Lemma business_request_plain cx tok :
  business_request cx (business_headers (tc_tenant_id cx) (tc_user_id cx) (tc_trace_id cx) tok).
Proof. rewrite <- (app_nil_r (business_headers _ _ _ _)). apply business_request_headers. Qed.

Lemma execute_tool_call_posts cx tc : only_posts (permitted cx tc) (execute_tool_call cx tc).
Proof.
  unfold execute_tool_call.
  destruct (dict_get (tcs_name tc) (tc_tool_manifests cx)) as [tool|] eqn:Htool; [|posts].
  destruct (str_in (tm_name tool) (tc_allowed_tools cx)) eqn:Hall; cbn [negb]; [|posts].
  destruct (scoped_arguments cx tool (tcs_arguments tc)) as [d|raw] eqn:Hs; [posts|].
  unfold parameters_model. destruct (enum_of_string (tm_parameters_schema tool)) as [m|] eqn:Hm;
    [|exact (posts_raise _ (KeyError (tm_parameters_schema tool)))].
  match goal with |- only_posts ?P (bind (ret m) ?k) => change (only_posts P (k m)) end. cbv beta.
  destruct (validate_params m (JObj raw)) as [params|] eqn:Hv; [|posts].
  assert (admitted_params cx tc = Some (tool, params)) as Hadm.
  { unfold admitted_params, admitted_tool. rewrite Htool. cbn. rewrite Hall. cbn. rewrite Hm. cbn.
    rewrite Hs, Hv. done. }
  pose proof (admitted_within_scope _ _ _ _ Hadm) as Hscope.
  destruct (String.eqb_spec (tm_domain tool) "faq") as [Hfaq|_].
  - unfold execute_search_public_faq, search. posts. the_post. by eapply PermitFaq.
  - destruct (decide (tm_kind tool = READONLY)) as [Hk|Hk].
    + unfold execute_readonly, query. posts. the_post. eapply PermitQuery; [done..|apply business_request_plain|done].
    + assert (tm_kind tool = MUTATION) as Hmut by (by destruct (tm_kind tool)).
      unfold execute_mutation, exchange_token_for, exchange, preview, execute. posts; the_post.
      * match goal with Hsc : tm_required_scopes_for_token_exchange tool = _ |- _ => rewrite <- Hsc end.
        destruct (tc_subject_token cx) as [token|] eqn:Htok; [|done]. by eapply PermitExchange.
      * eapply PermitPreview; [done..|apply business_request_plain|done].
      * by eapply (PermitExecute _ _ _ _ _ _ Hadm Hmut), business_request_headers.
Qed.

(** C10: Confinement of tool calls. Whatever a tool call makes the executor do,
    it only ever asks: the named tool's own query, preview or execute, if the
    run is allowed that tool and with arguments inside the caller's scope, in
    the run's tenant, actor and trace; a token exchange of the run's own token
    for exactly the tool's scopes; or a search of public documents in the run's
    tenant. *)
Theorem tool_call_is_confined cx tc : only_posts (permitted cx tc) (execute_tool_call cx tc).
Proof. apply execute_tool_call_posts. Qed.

*WORK TASK*. Retype all of the entries shown above, exactly.

*ANSWER SPACE*.
Lemma business_request_plain cx tok :
  business_request cx (business_headers (tc_tenant_id cx) (tc_user_id cx) (tc_trace_id cx) tok).
Proof. rewrite <- (app_nil_r (business_headers _ _ _ _)). apply business_request_headers. Qed.

Lemma execute_tool_call_posts cx tc : only_posts (permitted cx tc) (execute_tool_call cx tc).
Proof.
  unfold execute_tool_call.
  destruct (dict_get (tcs_name tc) (tc_tool_manifests cx)) as [tool|] eqn:Htool; [|posts].
  destruct (str_in (tm_name tool) (tc_allowed_tools cx)) eqn:Hall; cbn [negb]; [|posts].
  destruct (scoped_arguments cx tool (tcs_arguments tc)) as [d|raw] eqn:Hs; [posts|].
  unfold parameters_model. destruct (enum_of_string (tm_parameters_schema tool)) as [m|] eqn:Hm;
    [|exact (posts_raise _ (KeyError (tm_parameters_schema tool)))].
  match goal with |- only_posts ?P (bind (ret m) ?k) => change (only_posts P (k m)) end. cbv beta.
  destruct (validate_params m (JObj raw)) as [params|] eqn:Hv; [|posts].
  assert (admitted_params cx tc = Some (tool, params)) as Hadm.
  { unfold admitted_params, admitted_tool. rewrite Htool. cbn. rewrite Hall. cbn. rewrite Hm. cbn.
    rewrite Hs, Hv. done. }
  pose proof (admitted_within_scope _ _ _ _ Hadm) as Hscope.
  destruct (String.eqb_spec (tm_domain tool) "faq") as [Hfaq|_].
  - unfold execute_search_public_faq, search. posts. the_post. by eapply PermitFaq.
  - destruct (decide (tm_kind tool = READONLY)) as [Hk|Hk].
    + unfold execute_readonly, query. posts. the_post. eapply PermitQuery; [done..|apply business_request_plain|done].
    + assert (tm_kind tool = MUTATION) as Hmut by (by destruct (tm_kind tool)).
      unfold execute_mutation, exchange_token_for, exchange, preview, execute. posts; the_post.
      * match goal with Hsc : tm_required_scopes_for_token_exchange tool = _ |- _ => rewrite <- Hsc end.
        destruct (tc_subject_token cx) as [token|] eqn:Htok; [|done]. by eapply PermitExchange.
      * eapply PermitPreview; [done..|apply business_request_plain|done].
      * by eapply (PermitExecute _ _ _ _ _ _ Hadm Hmut), business_request_headers.
Qed.

(** C10: Confinement of tool calls. Whatever a tool call makes the executor do,
    it only ever asks: the named tool's own query, preview or execute, if the
    run is allowed that tool and with arguments inside the caller's scope, in
    the run's tenant, actor and trace; a token exchange of the run's own token
    for exactly the tool's scopes; or a search of public documents in the run's
    tenant. *)
Theorem tool_call_is_confined cx tc : only_posts (permitted cx tc) (execute_tool_call cx tc).
Proof. apply execute_tool_call_posts. Qed.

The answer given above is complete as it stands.